Two health news items of interest. First up: Soya.
Via the Guardian Unlimited »
Should we worry about soya in our food?
Tuesday July 25, 2006
Whether you know it or not, you’ll probably be eating soya today. It’s in 60% of all processed food, from cheese to ice cream, baby formula to biscuits. But should it carry a health warning? Felicity Lawrence investigates.
For Dr Mike Fitzpatrick, the saga of soya began in Monty Python-style with a dead parrot. His investigations into the ubiquitous bean started in 1991 when Richard James, a multimillionaire American lawyer, turned up at the laboratory in New Zealand where Fitzpatrick was working as a consultant toxicologist. James was sure that soya beans were killing his rare birds.
“We thought he was mad, but he had a lot of money and wanted us to find out what was going on,” Fitzpatrick recalls.
Over the next months, Fitzpatrick carried out an exhaustive study of soya and its effects. “We discovered quite quickly,” he recalls, “that soya contains toxins and plant oestrogens powerful enough to disrupt women’s menstrual cycles in experiments. It also appeared damaging to the thyroid.” James’s lobbying eventually forced governments to investigate. In 2002, the British government’s expert committee on the toxicity of food (CoT) published the results of its inquiry into the safety of plant oestrogens, mainly from soya proteins, in modern food. It concluded that in general the health benefits claimed for soya were not supported by clear evidence and judged that there could be risks from high levels of consumption for certain age groups. Yet little has happened to curb soya’s growth since….

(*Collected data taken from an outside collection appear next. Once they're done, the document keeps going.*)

Lemma elem_of_split sep c s x : c ∈ split_on sep s -> x ∈ c -> x ∈ s.
Proof.
  revert c. induction s as [|a s IH]; cbn; intros c Hc Hx.
  - apply list_elem_of_singleton in Hc as ->. done.
  - destruct (a =? sep).
    + apply elem_of_cons in Hc as [->|Hc]; [by apply elem_of_nil in Hx|]. right. by eapply IH.
    + destruct (split_on sep s) as [|w ws] eqn:E; [by destruct (split_on_nonempty sep s)|].
      apply elem_of_cons in Hc as [->|Hc].
      * apply elem_of_cons in Hx as [->|Hx]; [by left|]. right. apply (IH w); [by left|done].
      * right. apply (IH c); [by right|done].
Qed.

Lemma split_safe v : existsb component_error (split_on SLASH (slashes v)) = false <->
  safe_path (slashes v).
Proof.
  assert (Hin : forall c, c ∈ split_on SLASH (slashes v) -> SLASH ∉ c /\ BACKSLASH ∉ c).
  { intros c Hc. split.
    - pose proof (split_on_no_sep SLASH (slashes v)) as H. rewrite List.forallb_forall in H.
      apply list_elem_of_In, H, negb_true_iff, contains_char_false in Hc. done.
    - intros Hb. by apply (slashes_no_backslash v), (elem_of_split SLASH c). }
  rewrite existsb_false_forall. split.
  - intros H. exists (split_on SLASH (slashes v)). split; [apply split_on_nonempty|].
    split; [|by rewrite join_split]. apply Forall_forall. intros c Hc.
    destruct (Hin c Hc). apply component_error_spec; [done..|]. by apply H, list_elem_of_In.
  - intros (cs & Hne & Hs & E) c Hc%list_elem_of_In. destruct (Hin c Hc).
    apply component_error_spec; [done..|]. rewrite E, split_join_safe in Hc by done.
    by eapply Forall_forall in Hs.
Qed.

Lemma validate_early v : safe_path (slashes v) ->
  contains_char 0 v = false /\ v ∉ ([[]; [DOT]] : list str) /\
  (starts_with [BACKSLASH] v || starts_with [SLASH; SLASH] v) = false /\
  (windows_drive v || windows_root v) = false.
Proof.
  intros Hs.
  assert (Hx : forall x, x ∈ v -> 32 <= (if x =? BACKSLASH then SLASH else x) /\ x <> COLON).
  { intros x Hx%slashes_elem. apply (safe_path_char _ _ Hs) in Hx. destruct (N.eqb_spec x BACKSLASH); [|tauto].
    subst. done. }
  assert (Hh : forall a t, v = a :: t -> a <> SLASH /\ a <> BACKSLASH).
  { intros a t ->. cbn in Hs. pose proof (safe_path_head _ _ _ Hs eq_refl) as H.
    split; intros ->; done. }
  split_and!.
  - apply contains_char_false. intros H%Hx. cbn in H. lia.
  - intros H. apply safe_path_not_root in Hs. rewrite !elem_of_cons, elem_of_nil in H.
    destruct H as [->|[->|[]]]; cbn in Hs; tauto.
  - destruct v as [|a t]; [done|]. destruct (Hh a t eq_refl). cbn [starts_with]. unfold BACKSLASH, SLASH in *. lia.
  - destruct v as [|a [|b t]]; [done|..]; destruct (Hh a _ eq_refl); cbn [windows_drive windows_root].
    + unfold BACKSLASH, SLASH in *. lia.
    + destruct (Hx b) as [_ Hb]; [right; by left|]. unfold BACKSLASH, SLASH, COLON in *. lia.
Qed.

Lemma validate_spec v allow_root r :
  validate_relative_path v allow_root = Ok r <->
  (allow_root = true /\ v ∈ ([[]; [DOT]] : list str) /\ r = [DOT]) \/ (r = slashes v /\ safe_path r).
Proof.
  unfold validate_relative_path. rewrite go_spec. split.
  - destruct (contains_char 0 v); [done|]. case_bool_decide as Hd.
    { destruct allow_root; intros; res_simplify; by left. }
    do 2 (destruct (_ || _); [done|]). destruct (existsb _ _) eqn:He; [done|].
    cbn [app]. rewrite join_split. intros [= <-]. right. split; [done|]. by apply split_safe.
  - intros [(-> & Hv & ->)|[-> Hs]].
    + rewrite (bool_decide_eq_true_2 _ Hv). rewrite !elem_of_cons, elem_of_nil in Hv.
      by destruct Hv as [->|[->|[]]].
    + destruct (validate_early v Hs) as (-> & Hv & -> & ->).
      rewrite (bool_decide_eq_false_2 _ Hv). apply split_safe in Hs as ->.
      cbn [app]. by rewrite join_split.
Qed.

(** C35. Accepted paths are exactly the safe ones.  A value is accepted as the
    project root only when the caller allows it; any other accepted value is
    returned with [/] separators, and it is accepted precisely when every one of
    its components is a name that is safe on Windows: not empty, no dot name, no
    reserved device, no trailing dot or space, no separator, colon, wildcard or
    control character. *)
Theorem validate_relative_path_iff v allow_root r :
  validate_relative_path v allow_root = Ok r <->
  (allow_root = true /\ v ∈ ([[]; [DOT]] : list str) /\ r = [DOT]) \/ (r = slashes v /\ safe_path r).
Proof. apply validate_spec. Qed.

Lemma existsb_orb {A} (p q : A -> bool) l :
  existsb (fun a => p a || q a) l = existsb p l || existsb q l.
Proof. induction l as [|a l IH]; [done|]. cbn. rewrite IH. by destruct (p a), (q a), (existsb p l). Qed.

Lemma existsb_ext' {A} (p q : A -> bool) l : (forall a, p a = q a) -> existsb p l = existsb q l.
Proof. intros H. induction l as [|a l IH]; [done|]. cbn. by rewrite H, IH. Qed.

Lemma component_errors l :
  existsb component_error l =
  existsb dot_name l || existsb _INVALID_COMPONENT l ||
  existsb (fun part => trailing_alias part || bool_decide (stem part ∈ _RESERVED_NAMES)) l.
Proof.
  rewrite <-!existsb_orb. apply existsb_ext'. intros a. unfold component_error.
  by destruct (dot_name a), (trailing_alias a), (_INVALID_COMPONENT a).
Qed.

Lemma invalid_parts r : existsb _INVALID_COMPONENT (split_on SLASH r) = existsb invalid_char r.
Proof.
  apply eq_iff_eq_true. unfold _INVALID_COMPONENT. rewrite !List.existsb_exists. split.
  - intros (c & Hc & (x & Hx & Hi)%List.existsb_exists). exists x. split; [|done].
    apply list_elem_of_In. apply list_elem_of_In in Hc, Hx. by eapply elem_of_split.
  - intros (x & Hx%list_elem_of_In & Hi). rewrite <-(join_split SLASH r) in Hx.
    apply elem_of_join in Hx as [->|(c & Hc & Hx)]; [done|]. exists c.
    split; [by apply list_elem_of_In|]. apply List.existsb_exists. exists x.
    split; [by apply list_elem_of_In|done].
Qed.

Lemma posix_parts_id r : existsb dot_name (split_on SLASH r) = false ->
  posix_parts r = split_on SLASH r.
Proof.
  unfold posix_parts. generalize (split_on SLASH r). intros l.
  induction l as [|c l IH]; cbn [existsb]; [done|]. intros [Hc Hl]%orb_false_iff.
  unfold dot_name in Hc. apply bool_decide_eq_false in Hc.
  rewrite filter_cons_True; [f_equal; by apply IH|]. split; intros ->; apply Hc.
  - by left.
  - right. by left.
Qed.

Lemma drive_prefix_colon r : contains_char COLON r = false -> drive_prefix r = false.
Proof.
  destruct r as [|a [|b r]]; [done..|]. unfold contains_char. cbn [existsb drive_prefix].
  rewrite !orb_false_iff, (N.eqb_sym _ b). intros (_ & -> & _). by rewrite andb_false_r.
Qed.

Lemma agent_accepts_iff w :
  (length w <= MAX_RELATIVE_PATH_CHARS)%nat -> w ∉ ([[]; [DOT]] : list str) ->
  (validate_relative_path w false = Ok w <->
   _validate_relative_path w = Ok w /\ existsb invalid_char w = false).
Proof.
  intros Hl Hd. unfold _validate_relative_path.
  rewrite (bool_decide_eq_false_2 _ Hd), (proj2 (Nat.ltb_ge _ _) Hl). split.
  - intros [(? & _)|[Hw Hs]]%validate_spec; [done|].
    rewrite Hw in Hs. destruct (validate_early w Hs) as (-> & _ & H1 & H2).
    pose proof (proj2 (split_safe w) Hs) as He. rewrite <-Hw, component_errors, !orb_false_iff in He.
    destruct He as [[He1 He2] He3]. rewrite invalid_parts in He2.
    rewrite (posix_parts_id w He1), He1, He2, He3, join_split.
    assert (contains_char COLON w = false) as Hc.
    { apply contains_char_false. intros Hx. rewrite Hw in Hx. by apply (safe_path_char _ _ Hs) in Hx as (_ & _ & ?). }
    assert (contains_char BACKSLASH w = false) as ->.
    { apply contains_char_false. rewrite Hw. apply slashes_no_backslash. }
    rewrite Hc, (drive_prefix_colon _ Hc). apply orb_false_iff in H2 as [_ H2].
    assert (starts_with [SLASH] w = false) as ->; [|done].
    destruct w as [|a w]; [done|]. cbn [starts_with windows_root] in *. unfold SLASH in *. lia.
  - intros [H Hi]. destruct (contains_char 0 w || contains_char BACKSLASH w) eqn:E1; [done|].
    apply orb_false_iff in E1 as [_ Hb]. apply contains_char_false in Hb.
    destruct (starts_with [SLASH] w || drive_prefix w); [done|].
    destruct (contains_char COLON w); [done|].
    destruct (existsb dot_name _) eqn:E2; [done|]. rewrite (posix_parts_id w E2) in H.
    destruct (existsb _ _) eqn:E3 in H; [done|].
    apply validate_spec. right. rewrite slashes_id by done. split; [done|].
    rewrite <-(slashes_id w Hb). apply split_safe. rewrite slashes_id, component_errors by done.
    by rewrite E2, E3, invalid_parts, Hi.
Qed.

(** The two ends of the wire agree on paths: for a value within the length
    limit that is not the project root, the agent accepts it as it stands
    precisely when the protocol model accepts it as it stands and it has no
    forbidden Windows character; so nothing the agent would take is refused on
    the way, and what the agent normalises stays accepted by both. *)
Theorem protocol_agent_paths v r :
  (length v <= MAX_RELATIVE_PATH_CHARS)%nat ->
  (v ∉ ([[]; [DOT]] : list str) ->
   (validate_relative_path v false = Ok v <->
    _validate_relative_path v = Ok v /\ existsb invalid_char v = false)) /\
  (validate_relative_path v false = Ok r ->
   validate_relative_path r false = Ok r /\ _validate_relative_path r = Ok r).
Proof.
  intros Hlen. split; [by apply agent_accepts_iff|]. intros [(? & _)|[-> Hs]]%validate_spec; [done|].
  assert (slashes (slashes v) = slashes v) as Hss by (apply slashes_id, slashes_no_backslash).
  assert (validate_relative_path (slashes v) false = Ok (slashes v)) as H.
  { apply validate_spec. right. by rewrite Hss. }
  split; [done|]. apply agent_accepts_iff; [|destruct (validate_early (slashes v)) as (_ & ? & _); by rewrite ?Hss|done].
  unfold slashes, replace_char. by rewrite length_map.
Qed.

It is a long article which continues on looking into the history of soya and how it has become an ingredient into nearly everything we eat.
» Read the full article
Next up: Iron.
Via V*gan P*rn »
Too much iron can be worse than not enough
2007-03-02 07:02:32 EST Health
“pseudoprometheus sends word that while it’s important to get enough iron in your diet, too much iron can be a bad thing as well, leading to potential complications such as heart disease, cancer, and diabetes. Vegans often give some consideration to iron levels, since plant-based iron isn’t absorbed as well as the animal based stuff.
The thing of it is, animal based iron may be a little too easily absorbed: according to this article,
[link below]just two servings of red meat a week provides enough iron for the average male omnivore, which leaves 19 other meals for iron levels to build and no easy way to reduce them short of bleeding.”